Native Scottish Angus History

"Natives" is the name given to those Angus that carry only the original unique Scottish Aberdeen-Angus genetics

Juanista Erica 1912
Jovie Erica of Bywell

The polled cattle of North Eastern Scotland were first recorded on sculptured stones in the early Christian era.   During the great social, industrial and farming changes in Britain in the 18th and 19th centuries Agrarian and Industrial Revolution's demand for food grew with the increase in population. The cattle breeders of Scotland appreciated their native polled cattle known in Angus as doddies and in Aberdeen as Buchan hummlies, also butchers and consumers throughout Britain became increasingly aware of their premium beef. 

Producers turned more and more to the Aberdeen and Angus cattle because they thrived under all conditions and then could be finished quickly to a premium product.

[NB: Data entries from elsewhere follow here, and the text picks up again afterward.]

(** * NearestNeighborsFLANN: a shallow embedding

    This development models [ompl::NearestNeighborsFLANN]
    (src/ompl/datastructures/NearestNeighborsFLANN.h), the adapter that
    makes a build-once FLANN index behave like a mutable neighbour set.

    Modelling decisions, all visible in the definitions below:
    - [std::vector<_T> data_] is a record [vector]: an allocation
      [block], its storage [cells] (one cell per unit of capacity, [None]
      for storage that was never written) and the logical length
      [vsize].  Growth follows libstdc++: [reserve] and a growing copy
      assignment allocate exactly what is asked, [push_back] on a full
      vector allocates [size + max size 1].
    - FLANN indexes references: an index point is a pointer
      [(block, offset)] into the storage of [data_].  Reading through a
      pointer whose block was released, or whose cell was never written,
      is undefined behaviour and is modelled by [None].
    - [unsigned int] and [int] conversions are written out with their
      wrap-around ([to_uint], [to_int]); [std::size_t] is not bounded.
    - distances ([double]) are idealised as rationals and only compared.
    - the index engine is exact: the search parameters are carried by
      the store but do not change what a search returns, and the rebuild
      threshold passed to [addPoints] (the largest [float] divided by
      [size()]) never makes the engine rebuild on its own.
    - the development covers the primary template, in which each element
      is one row of the matrices handed to FLANN ([dimension_] is 1) and
      the index calls back into [distFun_]; the [flann::L2<double>]
      specialisation of [createIndex] is not modelled.
    - [rebuild_log_] is a history variable: [rebuildIndex] records its
      capacity argument there each time its body runs.  No code reads it. *)

From Stdlib Require Import QArith.
From stdpp Require Import base tactics option list sorting numbers strings.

With the recognition of benefits from understanding the animals background breeding, or pedigree, in 1862 the first Herd Book was published.   Many Aberdeen-Angus breeders over the years have contributed to the breed,  and in the Herd Book volumes from 1862 to 1969,  an average over 4440 Aberdeen-Angus were being registered per year.

By the late 1960s notions of breeding began to change the way an animals performance was assessed. 

Sensibly weight gain figures were being recorded, but too soon were being used as the only criterion for selection, then came the EPDs  EBVs ...  all being used without making objective judgement of how, or at what expense, the gain was being achieved or the long term consequences.  It has all too often been at the expense of quality, fertility, conformation, soundness, longevity and other qualities so valued in the Angus breed or indeed many British Native breeds.  

While the Angus brand had never been more popular, the Scottish Native Angus so valued for its premium beef was nearly lost.  By 1990 only two Native animals, a male and a female from the Champagne Herd in Cheshire, are registered on the Aberdeen Angus data base for that year and the Native population was less than 50.  It was "a minute to 12" for the preservation of the Scottish Natives as Geordie and Julia Soutar of Forfar, Angus, Scotland, searched to find representatives from the remaining old families and established the Dunlouise herd to conserve the remaining pure genetics.

"By the 1990s I decided to concentrate on pure bred registered Angus cattle, but they had changed appreciably since my youth. I set out to work with only the original genetics and tried to build a herd with no imported bloodlines and create the type of cattle which rightly made the Aberdeen Angus name famous around the world. These unique cattle were famed for their superior meat quality and their ability to adapt and thrive in a huge diversity of conditions. "   Geordie Soutar

Visiting the Soutar's Dunlouise Herd can be a reminder to all breeders of the true Angus characteristics, the impressive herd reflects all the conformation and constitutional strength of the breed that was used to build the Angus industry,  world wide.